WORK ITEM:
Each record that follows must be given again without alteration.

INPUT DATA:

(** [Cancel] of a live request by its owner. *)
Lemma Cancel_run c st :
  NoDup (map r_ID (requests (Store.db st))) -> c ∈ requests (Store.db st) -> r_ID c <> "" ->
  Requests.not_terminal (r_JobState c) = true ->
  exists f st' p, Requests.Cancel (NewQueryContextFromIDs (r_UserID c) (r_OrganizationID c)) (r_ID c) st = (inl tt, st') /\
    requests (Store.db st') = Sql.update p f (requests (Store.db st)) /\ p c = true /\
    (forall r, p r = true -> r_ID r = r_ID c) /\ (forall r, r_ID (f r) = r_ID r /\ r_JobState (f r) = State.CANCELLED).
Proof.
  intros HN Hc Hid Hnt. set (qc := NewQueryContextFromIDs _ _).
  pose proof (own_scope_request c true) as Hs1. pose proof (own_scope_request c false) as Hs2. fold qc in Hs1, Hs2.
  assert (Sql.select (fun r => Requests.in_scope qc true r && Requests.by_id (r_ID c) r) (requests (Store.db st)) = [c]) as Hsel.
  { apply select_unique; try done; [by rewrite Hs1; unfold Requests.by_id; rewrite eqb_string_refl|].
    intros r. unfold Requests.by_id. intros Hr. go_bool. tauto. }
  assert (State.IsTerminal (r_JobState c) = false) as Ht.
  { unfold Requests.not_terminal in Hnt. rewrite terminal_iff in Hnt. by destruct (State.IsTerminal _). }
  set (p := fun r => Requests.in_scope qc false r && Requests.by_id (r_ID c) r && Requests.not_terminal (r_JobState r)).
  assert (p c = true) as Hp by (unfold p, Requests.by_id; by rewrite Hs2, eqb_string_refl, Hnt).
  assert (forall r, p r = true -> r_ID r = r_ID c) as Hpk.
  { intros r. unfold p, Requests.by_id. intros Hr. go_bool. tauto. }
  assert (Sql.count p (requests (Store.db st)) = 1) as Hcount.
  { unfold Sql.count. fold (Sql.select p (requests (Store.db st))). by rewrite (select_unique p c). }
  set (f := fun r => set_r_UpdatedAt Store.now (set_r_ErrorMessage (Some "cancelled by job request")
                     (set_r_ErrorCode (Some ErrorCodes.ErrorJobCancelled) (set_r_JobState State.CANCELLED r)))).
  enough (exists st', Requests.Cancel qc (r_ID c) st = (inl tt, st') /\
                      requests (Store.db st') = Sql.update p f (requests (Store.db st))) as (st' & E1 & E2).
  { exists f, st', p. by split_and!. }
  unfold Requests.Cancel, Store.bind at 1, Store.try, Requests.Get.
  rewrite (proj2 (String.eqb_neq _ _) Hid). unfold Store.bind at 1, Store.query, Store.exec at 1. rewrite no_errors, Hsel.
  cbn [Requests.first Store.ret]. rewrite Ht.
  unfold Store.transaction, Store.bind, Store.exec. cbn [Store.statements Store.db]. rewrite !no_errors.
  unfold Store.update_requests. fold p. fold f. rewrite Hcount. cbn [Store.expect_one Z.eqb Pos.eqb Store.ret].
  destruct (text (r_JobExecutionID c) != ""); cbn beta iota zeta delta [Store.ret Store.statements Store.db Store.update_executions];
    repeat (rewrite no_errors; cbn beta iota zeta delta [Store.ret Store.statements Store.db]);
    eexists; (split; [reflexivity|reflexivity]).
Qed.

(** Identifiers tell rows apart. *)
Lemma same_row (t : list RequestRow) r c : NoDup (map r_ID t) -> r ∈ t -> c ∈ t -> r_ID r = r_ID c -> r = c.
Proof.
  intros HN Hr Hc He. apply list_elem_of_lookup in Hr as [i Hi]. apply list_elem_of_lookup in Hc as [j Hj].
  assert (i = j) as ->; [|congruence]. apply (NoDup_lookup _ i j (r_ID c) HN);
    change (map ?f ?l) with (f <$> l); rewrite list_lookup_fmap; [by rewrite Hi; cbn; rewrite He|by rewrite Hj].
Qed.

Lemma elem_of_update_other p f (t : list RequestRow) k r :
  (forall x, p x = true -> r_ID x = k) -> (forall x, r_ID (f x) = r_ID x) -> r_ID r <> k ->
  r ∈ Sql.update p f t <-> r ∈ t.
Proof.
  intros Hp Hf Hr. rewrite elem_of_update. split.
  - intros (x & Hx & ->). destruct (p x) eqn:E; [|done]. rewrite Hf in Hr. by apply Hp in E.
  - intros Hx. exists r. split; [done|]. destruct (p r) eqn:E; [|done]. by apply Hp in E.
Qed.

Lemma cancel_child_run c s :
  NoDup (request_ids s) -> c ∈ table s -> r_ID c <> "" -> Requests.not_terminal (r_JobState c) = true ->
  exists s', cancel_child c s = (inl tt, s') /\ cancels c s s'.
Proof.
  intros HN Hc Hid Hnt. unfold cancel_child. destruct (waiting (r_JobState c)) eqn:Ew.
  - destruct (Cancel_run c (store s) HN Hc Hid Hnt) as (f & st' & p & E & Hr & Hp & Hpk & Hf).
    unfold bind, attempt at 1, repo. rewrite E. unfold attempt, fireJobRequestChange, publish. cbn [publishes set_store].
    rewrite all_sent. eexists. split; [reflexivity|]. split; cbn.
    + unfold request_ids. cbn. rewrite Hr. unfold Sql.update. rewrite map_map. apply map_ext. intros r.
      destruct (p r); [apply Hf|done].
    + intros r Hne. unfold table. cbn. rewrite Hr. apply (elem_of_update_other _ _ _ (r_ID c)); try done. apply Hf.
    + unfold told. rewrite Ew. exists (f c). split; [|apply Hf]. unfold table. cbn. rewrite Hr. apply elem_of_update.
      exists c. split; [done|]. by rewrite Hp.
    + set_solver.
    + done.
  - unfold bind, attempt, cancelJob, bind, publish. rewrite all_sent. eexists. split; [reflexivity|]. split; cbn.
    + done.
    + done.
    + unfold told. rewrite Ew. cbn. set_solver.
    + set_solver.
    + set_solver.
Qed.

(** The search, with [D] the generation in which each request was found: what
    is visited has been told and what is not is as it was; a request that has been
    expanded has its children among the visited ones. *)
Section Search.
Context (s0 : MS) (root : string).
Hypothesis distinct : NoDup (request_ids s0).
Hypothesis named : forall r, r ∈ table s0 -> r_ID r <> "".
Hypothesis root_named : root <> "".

THE ANSWER:
(** [Cancel] of a live request by its owner. *)
Lemma Cancel_run c st :
  NoDup (map r_ID (requests (Store.db st))) -> c ∈ requests (Store.db st) -> r_ID c <> "" ->
  Requests.not_terminal (r_JobState c) = true ->
  exists f st' p, Requests.Cancel (NewQueryContextFromIDs (r_UserID c) (r_OrganizationID c)) (r_ID c) st = (inl tt, st') /\
    requests (Store.db st') = Sql.update p f (requests (Store.db st)) /\ p c = true /\
    (forall r, p r = true -> r_ID r = r_ID c) /\ (forall r, r_ID (f r) = r_ID r /\ r_JobState (f r) = State.CANCELLED).
Proof.
  intros HN Hc Hid Hnt. set (qc := NewQueryContextFromIDs _ _).
  pose proof (own_scope_request c true) as Hs1. pose proof (own_scope_request c false) as Hs2. fold qc in Hs1, Hs2.
  assert (Sql.select (fun r => Requests.in_scope qc true r && Requests.by_id (r_ID c) r) (requests (Store.db st)) = [c]) as Hsel.
  { apply select_unique; try done; [by rewrite Hs1; unfold Requests.by_id; rewrite eqb_string_refl|].
    intros r. unfold Requests.by_id. intros Hr. go_bool. tauto. }
  assert (State.IsTerminal (r_JobState c) = false) as Ht.
  { unfold Requests.not_terminal in Hnt. rewrite terminal_iff in Hnt. by destruct (State.IsTerminal _). }
  set (p := fun r => Requests.in_scope qc false r && Requests.by_id (r_ID c) r && Requests.not_terminal (r_JobState r)).
  assert (p c = true) as Hp by (unfold p, Requests.by_id; by rewrite Hs2, eqb_string_refl, Hnt).
  assert (forall r, p r = true -> r_ID r = r_ID c) as Hpk.
  { intros r. unfold p, Requests.by_id. intros Hr. go_bool. tauto. }
  assert (Sql.count p (requests (Store.db st)) = 1) as Hcount.
  { unfold Sql.count. fold (Sql.select p (requests (Store.db st))). by rewrite (select_unique p c). }
  set (f := fun r => set_r_UpdatedAt Store.now (set_r_ErrorMessage (Some "cancelled by job request")
                     (set_r_ErrorCode (Some ErrorCodes.ErrorJobCancelled) (set_r_JobState State.CANCELLED r)))).
  enough (exists st', Requests.Cancel qc (r_ID c) st = (inl tt, st') /\
                      requests (Store.db st') = Sql.update p f (requests (Store.db st))) as (st' & E1 & E2).
  { exists f, st', p. by split_and!. }
  unfold Requests.Cancel, Store.bind at 1, Store.try, Requests.Get.
  rewrite (proj2 (String.eqb_neq _ _) Hid). unfold Store.bind at 1, Store.query, Store.exec at 1. rewrite no_errors, Hsel.
  cbn [Requests.first Store.ret]. rewrite Ht.
  unfold Store.transaction, Store.bind, Store.exec. cbn [Store.statements Store.db]. rewrite !no_errors.
  unfold Store.update_requests. fold p. fold f. rewrite Hcount. cbn [Store.expect_one Z.eqb Pos.eqb Store.ret].
  destruct (text (r_JobExecutionID c) != ""); cbn beta iota zeta delta [Store.ret Store.statements Store.db Store.update_executions];
    repeat (rewrite no_errors; cbn beta iota zeta delta [Store.ret Store.statements Store.db]);
    eexists; (split; [reflexivity|reflexivity]).
Qed.

(** Identifiers tell rows apart. *)
Lemma same_row (t : list RequestRow) r c : NoDup (map r_ID t) -> r ∈ t -> c ∈ t -> r_ID r = r_ID c -> r = c.
Proof.
  intros HN Hr Hc He. apply list_elem_of_lookup in Hr as [i Hi]. apply list_elem_of_lookup in Hc as [j Hj].
  assert (i = j) as ->; [|congruence]. apply (NoDup_lookup _ i j (r_ID c) HN);
    change (map ?f ?l) with (f <$> l); rewrite list_lookup_fmap; [by rewrite Hi; cbn; rewrite He|by rewrite Hj].
Qed.

Lemma elem_of_update_other p f (t : list RequestRow) k r :
  (forall x, p x = true -> r_ID x = k) -> (forall x, r_ID (f x) = r_ID x) -> r_ID r <> k ->
  r ∈ Sql.update p f t <-> r ∈ t.
Proof.
  intros Hp Hf Hr. rewrite elem_of_update. split.
  - intros (x & Hx & ->). destruct (p x) eqn:E; [|done]. rewrite Hf in Hr. by apply Hp in E.
  - intros Hx. exists r. split; [done|]. destruct (p r) eqn:E; [|done]. by apply Hp in E.
Qed.

Lemma cancel_child_run c s :
  NoDup (request_ids s) -> c ∈ table s -> r_ID c <> "" -> Requests.not_terminal (r_JobState c) = true ->
  exists s', cancel_child c s = (inl tt, s') /\ cancels c s s'.
Proof.
  intros HN Hc Hid Hnt. unfold cancel_child. destruct (waiting (r_JobState c)) eqn:Ew.
  - destruct (Cancel_run c (store s) HN Hc Hid Hnt) as (f & st' & p & E & Hr & Hp & Hpk & Hf).
    unfold bind, attempt at 1, repo. rewrite E. unfold attempt, fireJobRequestChange, publish. cbn [publishes set_store].
    rewrite all_sent. eexists. split; [reflexivity|]. split; cbn.
    + unfold request_ids. cbn. rewrite Hr. unfold Sql.update. rewrite map_map. apply map_ext. intros r.
      destruct (p r); [apply Hf|done].
    + intros r Hne. unfold table. cbn. rewrite Hr. apply (elem_of_update_other _ _ _ (r_ID c)); try done. apply Hf.
    + unfold told. rewrite Ew. exists (f c). split; [|apply Hf]. unfold table. cbn. rewrite Hr. apply elem_of_update.
      exists c. split; [done|]. by rewrite Hp.
    + set_solver.
    + done.
  - unfold bind, attempt, cancelJob, bind, publish. rewrite all_sent. eexists. split; [reflexivity|]. split; cbn.
    + done.
    + done.
    + unfold told. rewrite Ew. cbn. set_solver.
    + set_solver.
    + set_solver.
Qed.

(** The search, with [D] the generation in which each request was found: what
    is visited has been told and what is not is as it was; a request that has been
    expanded has its children among the visited ones. *)
Section Search.
Context (s0 : MS) (root : string).
Hypothesis distinct : NoDup (request_ids s0).
Hypothesis named : forall r, r ∈ table s0 -> r_ID r <> "".
Hypothesis root_named : root <> "".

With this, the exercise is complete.